▶ [WHAT TO DO]: When the word "rest" appears in a line of the data below, list that line.
** Opening PROVIDED INFORMATION block **
(** Writes issued together are served in the order of issue, or in the
    reverse order. *)
Definition in_order (n : nat) : list nat := seq 0 n.
Definition reversed (n : nat) : list nat := rev (seq 0 n).

Definition alice : Z := 1.
Definition bob : Z := 2.
Definition carol : Z := 7.
Definition nobody : Z := 99.

Definition alices_list : DbUserList.t :=
  {| DbUserList.id := "0"; DbUserList.owner_id := alice;
     DbUserList.name := "reviewers"; DbUserList.is_public := false;
     DbUserList.created_at := 100 |}.

Definition carol_in_alices_list : DbUserListContributor.t :=
  {| DbUserListContributor.id := "1";
     DbUserListContributor.list_id := "0";
     DbUserListContributor.contributor_id := carol;
     DbUserListContributor.created_at := 101 |}.

Definition store : Mem.Store :=
  {| Mem.lists := [alices_list];
     Mem.contributors := [carol_in_alices_list];
     Mem.users := [ {| DbUser.id := alice; DbUser.login := "alice" |};
                    {| DbUser.id := bob; DbUser.login := "bob" |};
                    {| DbUser.id := carol; DbUser.login := "carol" |} ];
     Mem.next_id := 2;
     Mem.clock := 102 |}.

Definition page_options (page limit : Z) : PageOptionsDto.t :=
  {| PageOptionsDto.page := page; PageOptionsDto.limit := limit;
     PageOptionsDto.orderBy := "created_at"; PageOptionsDto.order := ASC |}.

Definition run
  : list ((nat -> list nat) * Mem.Request (Criteria := string))
    -> Mem.Store -> Mem.Store :=
  @Mem.run string by_login (creation_order _) (creation_order _)
           (creation_order _).

(** A private list of alice's is renamed and published by her. *)
Definition publish : CreateUserListDto.t :=
  {| CreateUserListDto.name := "maintainers";
     CreateUserListDto.is_public := true;
     CreateUserListDto.contributors := [] |}.

(** A new list seeded with a contributor id that references nobody. *)
Definition seeded : CreateUserListDto.t :=
  {| CreateUserListDto.name := "n";
     CreateUserListDto.is_public := true;
     CreateUserListDto.contributors := [nobody] |}.

(** A bulk add whose second id references nobody. *)
Definition bulk : CollaboratorsDto.t :=
  {| CollaboratorsDto.contributors := [carol; nobody; bob] |}.

Definition only_bob : CollaboratorsDto.t :=
  {| CollaboratorsDto.contributors := [bob] |}.

End Sample.

(** * Properties *)

(** ** Promises *)

Section PromiseFacts.
Context {Store A : Type}.
Implicit Types (ps : list (Async Store A)) (log : list (nat * Settled A)).

Lemma filter_all_true {X} (f : X -> bool) (l : list X) :
  (forall x, In x l -> f x = true) -> filter f l = l.
Proof.
  induction l as [|x l IH]; simpl; intros H; [reflexivity|].
  rewrite (H x (or_introl eq_refl)), IH; auto.
Qed.

Lemma settle_indices sched ps s :
  map fst (fst (settle sched ps s))
  = filter (fun i => Nat.ltb i (List.length ps)) sched.
Proof.
  revert s; induction sched as [|i rest IH]; intros s; simpl; [reflexivity|].
  destruct (nth_error ps i) as [p|] eqn:E.
  - assert (i < List.length ps) as Hi
        by (apply nth_error_Some; congruence).
    apply Nat.ltb_lt in Hi; rewrite Hi.
    destruct (p s) as [o s1]; specialize (IH s1).
    destruct (settle rest ps s1) as [log s2]; simpl in *; now rewrite IH.
  - apply nth_error_None in E.
    destruct (Nat.ltb_spec i (List.length ps)); [lia|]; apply IH.
Qed.

Lemma settle_covers sched ps s :
  Permutation sched (seq 0 (List.length ps)) ->
  map fst (fst (settle sched ps s)) = sched.
Proof.
  intros P; rewrite settle_indices; apply filter_all_true.
  intros i Hi; apply Nat.ltb_lt.
  apply (Permutation_in _ P), in_seq in Hi; lia.
Qed.

(** Every logged outcome is the outcome of running the promise of that
    index at the store reached when its turn came. *)
Lemma settle_entry_ran sched ps s i o :
  In (i, o) (fst (settle sched ps s)) ->
  exists p s0 s1, nth_error ps i = Some p /\ p s0 = (o, s1).
Proof.
  revert s; induction sched as [|j rest IH]; intros s; simpl; [tauto|].
  destruct (nth_error ps j) as [p|] eqn:E; [|apply IH].
  destruct (p s) as [o1 s1] eqn:Ep.
  specialize (IH s1); destruct (settle rest ps s1) as [log s2]; simpl in *.
  intros [H|H]; [|auto].
  inversion H; subst; eauto.
Qed.

Lemma first_rejection_None log :
  first_rejection log = None <-> all_fulfilled log.
Proof.
  unfold all_fulfilled; induction log as [|[j [a|e]] log IH]; simpl.
  - tauto.
  - rewrite IH; split.
    + intros H i o [E|E]; [inversion E; eauto | eauto].
    + intros H i o E; eauto.
  - split; [discriminate|].
    intros H; destruct (H j (Rejected e) (or_introl eq_refl)); discriminate.
Qed.

Lemma first_rejection_Some log e :
  first_rejection log = Some e <-> first_rejected_with log e.
Proof.
  unfold first_rejected_with; induction log as [|[j [a|e1]] log IH]; simpl.
  - split; [discriminate|].
    intros (pre & i & post & E & _); destruct pre; discriminate.
  - rewrite IH; split.
    + intros (pre & i & post & -> & F).
      exists ((j, Fulfilled a) :: pre), i, post; split; [reflexivity|].
      intros k o [E|E]; [inversion E; eauto | eauto].
    + intros (pre & i & post & E & F).
      destruct pre as [|x pre]; simpl in E; inversion E; subst.
      exists pre, i, post; split; [reflexivity|].
      intros k o Hk; apply (F k o); now right.
  - split.
    + intros E; inversion E; subst.
      exists [], j, log; split; [reflexivity|]; intros ? ? [].
    + intros (pre & i & post & E & F).
      destruct pre as [|x pre]; simpl in E; inversion E; subst;
        [reflexivity|].
      destruct (F j (Rejected e1) (or_introl eq_refl)); discriminate.
Qed.

Lemma fulfilled_at_In log i a :
  fulfilled_at log i = Some a -> In (i, Fulfilled a) log.
Proof.
  induction log as [|[j [b|e]] log IH]; simpl; [discriminate| |auto].
  destruct (Nat.eqb_spec i j); [|auto].
  intros E; inversion E; subst; auto.
Qed.

Lemma fulfilled_at_total log i :
  all_fulfilled log -> In i (map fst log) ->
  exists a, fulfilled_at log i = Some a.
Proof.
  induction log as [|[j o] log IH]; simpl; intros F H; [tauto|].
  destruct (F j o (or_introl eq_refl)) as [b ->].
  destruct (Nat.eqb_spec i j); [eauto|].
  destruct H as [H|H]; [congruence|].
  apply IH; [|assumption].
  intros k o Hk; apply (F k o); now right.
Qed.

Lemma collect_total {X} (h : X -> option A) (l : list X) :
  (forall x, In x l -> exists a, h x = Some a) ->
  let out := flat_map (fun x => match h x with
                                | Some a => [a]
                                | None => []
                                end) l in
  List.length out = List.length l
  /\ forall k x, nth_error l k = Some x ->
                 exists a, h x = Some a /\ nth_error out k = Some a.
Proof.
  induction l as [|y l IH]; simpl; intros H.
  - split; [reflexivity|]; intros [|k] x E; discriminate.
  - destruct (H y (or_introl eq_refl)) as [a Ea]; rewrite Ea; simpl.
    destruct IH as [IHl IHn]; [auto|].
    split; [now rewrite IHl|].
    intros [|k] x E; simpl in *; [inversion E; subst; eauto | auto].
Qed.

Lemma values_in_order_total n log :
  all_fulfilled log -> Permutation (map fst log) (seq 0 n) ->
  List.length (values_in_order n log) = n
  /\ forall i, i < n ->
               exists a, nth_error (values_in_order n log) i = Some a
                         /\ In (i, Fulfilled a) log.
Proof.
  intros F P; unfold values_in_order.
  destruct (collect_total (fulfilled_at log) (seq 0 n)) as [Hl Hn].
  - intros i Hi; apply fulfilled_at_total; [assumption|].
    apply (Permutation_in _ (Permutation_sym P)); assumption.
  - split; [now rewrite Hl, length_seq|].
    intros i Hi; destruct (Hn i i) as (a & Ea & En).
    + rewrite nth_error_nth' with (d := 0) by (rewrite length_seq; lia).
      now rewrite seq_nth.
    + exists a; split; [assumption | now apply fulfilled_at_In].
Qed.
** Closing PROVIDED INFORMATION block **
▶ [RESPONSE FOR THIS EXERCISE]:
  revert s; induction sched as [|i rest IH]; intros s; simpl; [reflexivity|].
    destruct (settle rest ps s1) as [log s2]; simpl in *; now rewrite IH.
  revert s; induction sched as [|j rest IH]; intros s; simpl; [tauto|].
  specialize (IH s1); destruct (settle rest ps s1) as [log s2]; simpl in *.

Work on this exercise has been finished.